The plan is shown before any files are written, so you can review and decide whether to proceed.

Git integration

The upgrade command leverages Git in two ways:

Dirty working tree detection — Before upgrading, the command checks if you have uncommitted changes. Upgrading with uncommitted changes makes it hard to see what the upgrade changed versus what you had pending. The command warns you and, in non-interactive mode, refuses to proceed unless you pass --allow-dirty.

Using git merge-file — When performing three-way merges, the CLI prefers to use Git's git merge-file command if available. Git's implementation is mature and handles edge cases well. If Git isn't available, the CLI falls back to a built-in implementation that produces similar results.

Dependency updates

Besides file changes, upgrades can affect your dependencies. The new Unrag version might require:

  • New dependencies that didn't exist before
  • Updated versions of existing dependencies
  • Different dependencies based on your configuration

The upgrade command handles this by comparing the required dependencies for your configuration (adapter, embedding provider, extractors, connectors, batteries) against what's in your package.json. It updates versions when the existing version doesn't satisfy the new requirement.

Deps: ai, drizzle-orm (updated), pdfjs-dist
Next: run `bun install`

The "(updated)" marker indicates a dependency whose version was bumped. After the upgrade, run your package manager to install the updated dependencies.

Tracking state

After a successful upgrade, the CLI updates unrag.json with:

  • The new installedFrom.unragVersion (the version you just upgraded to)
  • An updated managedFiles list (in case new files were added)

This information becomes the BASE for your next upgrade. The cycle continues: each upgrade builds on the previous one, allowing you to upgrade incrementally over time while preserving customizations at each step.

Edge cases

Files without a BASE

If you manually added files to your Unrag directory, or if tracking wasn't enabled when you first installed, some files might not have a BASE version. These are marked as "skipped" in the upgrade plan.

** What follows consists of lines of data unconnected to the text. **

(** What an event adds to the queue of shard [j]: the point of an
    [Exporter.enqueue] for that shard, unless the queue is full. *)
Definition arrivals (j : nat) (ev : event) st : list queueEntry :=
  match ev with
  | EvEnqueue h x =>
      if bool_decide (shardOf h = j) && (length (queued j st) <? shardBufferSize)
      then [mkEntry h x] else []
  | _ => []
  end.

(** Number of points held: queued, in the batch or with a goroutine. *)
Definition held st : nat :=
  sum_list_with (λ c, length (buf c)) (chans st) + length (taken st).

(** Number of points in the requests issued. *)
Definition requested st : nat :=
  sum_list_with (λ r, length (TimeSeries r)) (backend st).

(** The counters of the enqueue path and of the goroutines. *)
Definition pointCounters st : N * N * N :=
  (samplesExported (metrics st), samplesDropped (metrics st), samplesSent (metrics st)).

(** Number of points in the requests that are open. *)
Definition openPoints (f : Fine) : nat := length (concat (fst <$> calls f)).

(** The count of the points when [n] points are in open requests:
    exported = held + requested + dropped, and sent + [n] = requested. *)
Definition accounted (n : nat) st : Prop :=
  samplesExported (metrics st) =
    (N.of_nat (held st) + N.of_nat (requested st) + samplesDropped (metrics st))%N ∧
  (samplesSent (metrics st) + N.of_nat n)%N = N.of_nat (requested st).

(** Runs of the two-step model, as [runs] and [after]. *)
Definition fruns (evs : list fevent) (f : Fine) : bool :=
  if frun evs f is Some _ then true else false.

Definition fafter (evs : list fevent) (f : Fine) : Fine := default f (frun evs f).

(** The timer is running or has fired, and a running timer is due within
    [batchDelayMax]. *)
Definition timerLive st : Prop :=
  (active (timer st) = true ∨ C (timer st) = true) ∧
  (active (timer st) = true → (when (timer st) ≤ now st + batchDelayMax)%Z).

(** The timer over the life of [Run]: live while the loop runs, stopped
    with an empty channel once [Run] has returned. *)
Definition timerKept st : Prop :=
  if returned st
  then active (timer st) = false ∧ C (timer st) = false
  else timerLive st.

(** Every started goroutine has a point to send; every request issued
    had one and was addressed to the project of the options. *)
Definition sendsOk (o : ExporterOpts) st : Prop :=
  Forall (λ t : task, t.1 ≠ []) (inflight st) ∧
  Forall (λ r, TimeSeries r ≠ [] ∧ Name r = "projects/" +:+ ProjectID o) (backend st).

End Predicates.

(** * Concrete runs *)

Definition demoOpts : ExporterOpts := mkOpts "demo-project" "" "".

Definition start : @State string := initState demoOpts 0.

Definition startN : @State nat := initState demoOpts 0.

(** One series (hash 0) scraped twice; each point is drained by a pass and
    flushed by the timer before the next arrives. *)
Definition firstScrape : list (@event string) :=
  [ EvEnqueue 0 "a"; EvTrigger; EvWake; EvTick batchDelayMax; EvTimer ].

Definition twoScrapes : list (@event string) :=
  firstScrape ++
  [ EvEnqueue 0 "b"; EvTrigger; EvWake; EvTick batchDelayMax; EvTimer ].

(** The same, and then the second goroutine reaches the backend first. *)
Definition secondFirst : list (@event string) :=
  twoScrapes ++ [EvSend 1 None; EvSend 0 None].

(** Shard 0 holds one point, shard 1 two points of one series. *)
Definition dupAfterOther : list (@event string) :=
  [ EvEnqueue 0 "a"; EvEnqueue 1 "b"; EvEnqueue 1 "c"; EvTrigger; EvWake ].

(** One point drained into the batch and the timer expired. *)
Definition untilTimerDue : list (@event string) :=
  [ EvEnqueue 0 "a"; EvTrigger; EvWake; EvTick batchDelayMax ].

(** 200 series, one point each, in shards 0 to 199. *)
Definition fillOnce : list (@event nat) :=
  ((λ i, EvEnqueue (N.of_nat i) i) <$> seq 0 200) ++ [EvTrigger].

(** 2048 points for shard 7 and no drain pass. *)
Definition fillShard7 : list (@event nat) :=
  (λ m, EvEnqueue (7 + 512 * N.of_nat m)%N m) <$> seq 0 2048.

(** 40 points in each of the shards 0 to 4, all of different series. *)
Definition fillFive : list (@event nat) :=
  (j ← seq 0 5; (λ m, EvEnqueue (N.of_nat j + 512 * N.of_nat m)%N m) <$> seq 0 40)
  ++ [EvTrigger].

(** Two points in two shards, and the wake-up signal. *)
Definition twoShards : list (@event string) :=
  [ EvEnqueue 0 "a"; EvEnqueue 1 "b"; EvTrigger ].

(** Both goroutines of [twoScrapes] have issued their request and neither
    call has returned. *)
Definition twoOpen : list (@fevent string) :=
  (FEvent <$> twoScrapes) ++ [FCall 0; FCall 0].

(** A scrape is flushed, a second point arrives, and [Run] returns before
    any pass has seen it. *)
Definition cancelled : list (@event string) :=
  firstScrape ++ [ EvEnqueue 0 "b"; EvTrigger; EvDone ].

(** A builder for the runs below: a sample is a reference and a value; the
    reference is the hash, value 0 emits nothing, reference 999 is an
    error. *)
Definition demoNext (target : unit) (samples : list (N * nat))
    : option nat * N * list (N * nat) * option string :=
  match samples with
  | [] => (None, 0%N, [], None)
  | (ref, v) :: rest =>
      (if v =? 0 then None else Some v, ref, rest,
       if (ref =? 999)%N then Some "unknown series" else None)
  end.

Definition demoSamples : list (N * nat) :=
  [ (3%N, 7); (515%N, 0); (4%N, 8); (3%N, 9) ].

(** Five samples of four series; the fourth emits nothing.  Series 515 and
    3 belong to shard 3, series 4 and 1028 to shard 4. *)
Definition mixedSamples : list (N * nat) :=
  [ (515%N, 7); (4%N, 8); (3%N, 9); (1027%N, 0); (1028%N, 5) ].

(** * Properties *)

Section Properties.

Context {Sample : Type}.

Local Abbreviation State := (@State Sample).
Local Abbreviation queueEntry := (@queueEntry Sample).
Local Abbreviation chan := (@chan Sample).
Local Abbreviation task := (@task Sample).
Local Abbreviation hashes := (@hashes Sample).
Local Abbreviation runs := (@runs Sample).
Local Abbreviation after := (@after Sample).
Local Abbreviation enqueueEvents := (@enqueueEvents Sample).
Local Abbreviation passStart := (@passStart Sample).
Local Abbreviation afterVisits := (@afterVisits Sample).
Local Abbreviation inVisit := (@inVisit Sample).
Local Abbreviation occurs := (@occurs Sample).
Local Abbreviation chansOk := (@chansOk Sample).
Local Abbreviation queuesSorted := (@queuesSorted Sample).
Local Abbreviation sameOutside := (@sameOutside Sample).
Local Abbreviation okBatch := (@okBatch Sample).
Local Abbreviation batchInv := (@batchInv Sample).
Local Abbreviation restInv := (@restInv Sample).
Local Abbreviation armed := (@armed Sample).
Local Abbreviation sentSince := (@sentSince Sample).
Local Abbreviation Inv := (@Inv Sample).

Implicit Types (st : State) (e : queueEntry) (c : chan) (s : shard).

Lemma shardOf_lt h : shardOf h < shardCount.
Proof.
  unfold shardOf, shardCount.
  assert (h mod N.of_nat 512 < N.of_nat 512)%N by (apply N.mod_lt; done).
  lia.
Qed.

(** ** The freshly built exporter *)

Lemma length_newShards : length newShards = shardCount.
Proof. unfold newShards. by rewrite length_fmap, length_seq. Qed.

Lemma lookup_newShards i :
  i < shardCount → newShards !! i = Some (mkShard i false).
Proof.
  intros Hi. unfold newShards.
  rewrite list_lookup_fmap, lookup_seq_lt by done. done.
Qed.

Lemma lookup_newShards_Some i s :
  newShards !! i = Some s → s = mkShard i false ∧ i < shardCount.
Proof.
  intros Hs.
  assert (i < shardCount).
  { apply lookup_lt_Some in Hs. by rewrite length_newShards in Hs. }
  rewrite lookup_newShards in Hs by done. by inversion Hs.
Qed.

(** ** Channels *)

Lemma chansOk_new : chansOk (newChans (Sample:=Sample)).
Proof.
  split; [apply length_replicate|].
  apply Forall_replicate. simpl. split; [done|lia].
Qed.

Lemma chansOk_insert cs i c :
  chansOk cs → cap c = shardBufferSize → length (buf c) ≤ shardBufferSize →
  chansOk (<[i := c]> cs).
Proof.
  intros [Hl Hf] Hc Hb. split; [by rewrite length_insert|].
  by apply Forall_insert.
Qed.

Lemma chansOk_lookup cs i :
  chansOk cs → i < shardCount →
  ∃ c, cs !! i = Some c ∧ cap c = shardBufferSize ∧ length (buf c) ≤ shardBufferSize.
Proof.
  intros [Hl Hf] Hi.
  destruct (lookup_lt_is_Some_2 cs i) as [c Hc]; [lia|].
  exists c. split; [done|]. by apply (Forall_lookup_1 _ _ _ _ Hf Hc).
Qed.

Lemma chan_offer_Some e c c' :
  chan_offer e c = Some c' →
  length (buf c) < cap c ∧ c' = mkChan (buf c ++ [e]) (cap c).
Proof.
  unfold chan_offer. destruct (Nat.ltb_spec (length (buf c)) (cap c)); [|done].
  intros [= <-]. done.
Qed.

Lemma chan_offer_None e c :
  chan_offer e c = None → cap c ≤ length (buf c).
Proof.
  unfold chan_offer. by destruct (Nat.ltb_spec (length (buf c)) (cap c)).
Qed.

Lemma chan_recv_Some c e c' :
  chan_recv c = Some (e, c') → buf c = e :: buf c' ∧ cap c' = cap c.
Proof.
  unfold chan_recv. destruct (buf c) as [|e0 rest] eqn:Hb; [done|].
  intros [= <- <-]. done.
Qed.

(** ** What the statements of the drain loop leave alone *)

Lemma sameOutside_refl st : sameOutside st st.
Proof. by repeat split. Qed.

Lemma sameOutside_trans st1 st2 st3 :
  sameOutside st1 st2 → sameOutside st2 st3 → sameOutside st1 st3.
Proof.
  intros (?&?&?&?&?&?&?) (?&?&?&?&?&?&?).
  repeat split; congruence.
Qed.

Lemma shard_get_cases s st :
  shard_get s st = (None, st) ∨
  ∃ e c c', chans st !! queue s = Some c ∧ chan_recv c = Some (e, c') ∧
    shard_get s st = (Some e, set_chans (<[queue s := c']> (chans st)) st).
Proof.
  unfold shard_get. destruct (chans st !! queue s) as [c|]; [|by left].
  destruct (chan_recv c) as [[e c']|] eqn:Hr; [|by left].
  right. by exists e, c, c'.
Qed.

Lemma sameOutside_send st : sameOutside st (send st).
Proof. by repeat split. Qed.

Lemma sameOutside_appendEntry e st : sameOutside st (appendEntry e st).
Proof. unfold appendEntry. by case_bool_decide; repeat split. Qed.

Lemma sameOutside_fillBatch fuel s st : sameOutside st (fillBatch fuel s st).
Proof.
  revert st. induction fuel as [|fuel IH]; intros st; simpl.
  { apply sameOutside_refl. }
  destruct (length (batch st) <? batchCap); [|apply sameOutside_refl].
  destruct (shard_get_cases s st) as [->|(e&c&c'&_&_&->)].
  { apply sameOutside_refl. }
  eapply sameOutside_trans; [|apply IH].
  eapply sameOutside_trans; [|apply sameOutside_appendEntry].
  by repeat split.
Qed.

Lemma sameOutside_markPending s st : sameOutside st (markPending s st).
Proof. by repeat split. Qed.

Lemma sameOutside_flushIfFull st : sameOutside st (flushIfFull st).
Proof.
  unfold flushIfFull. destruct (_ =? _); [apply sameOutside_send|apply sameOutside_refl].
Qed.

Lemma sameOutside_visit i st : sameOutside st (visit i st).
Proof.
  unfold visit. cbv zeta.
  set (st1 := set_metrics _ st).
  assert (sameOutside st st1) as H1 by by repeat split.
  destruct (shards (exp st1) !! _) as [s|]; [|done].
  destruct (pending s); [by repeat split|].
  eapply sameOutside_trans; [|apply sameOutside_flushIfFull].
  eapply sameOutside_trans; [apply H1|].
  eapply sameOutside_trans; [apply (sameOutside_fillBatch (S (qlen s st1)) s)|].
  destruct (_ <? _); [apply sameOutside_markPending|apply sameOutside_refl].
Qed.

Lemma sameOutside_shardLoop fuel i st : sameOutside st (shardLoop fuel i st).2.
Proof.
  revert i st. induction fuel as [|fuel IH]; intros i st; simpl.
  { apply sameOutside_refl. }
  destruct (i <? _); [|apply sameOutside_refl].
  eapply sameOutside_trans; [apply (sameOutside_visit i)|apply IH].
Qed.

With --overwrite force, these files would be replaced by THEIRS. With the default --overwrite skip, they're left alone. Neither option is perfect—the former might overwrite your additions, the latter might leave stale content.

For these files, manually compare your version with the new version and decide what to keep.

Deleted files

If you deleted a file that Unrag originally installed, the upgrade detects this (OURS is missing, BASE existed). The default behavior is to not recreate the file—the assumption is that you deleted it intentionally.

If THEIRS has significant changes to a file you deleted, you might want to review what's new and decide whether to bring it back.

Renamed files

The upgrade system operates on file paths. If Unrag renamed a file between versions (say, from utils.ts to helpers.ts), the old file appears as "removed-upstream" and the new file appears as "add". Any customizations you made to the old file won't be automatically transferred.

Check the changelog when upgrading to see if any renames occurred, and manually migrate your customizations if needed.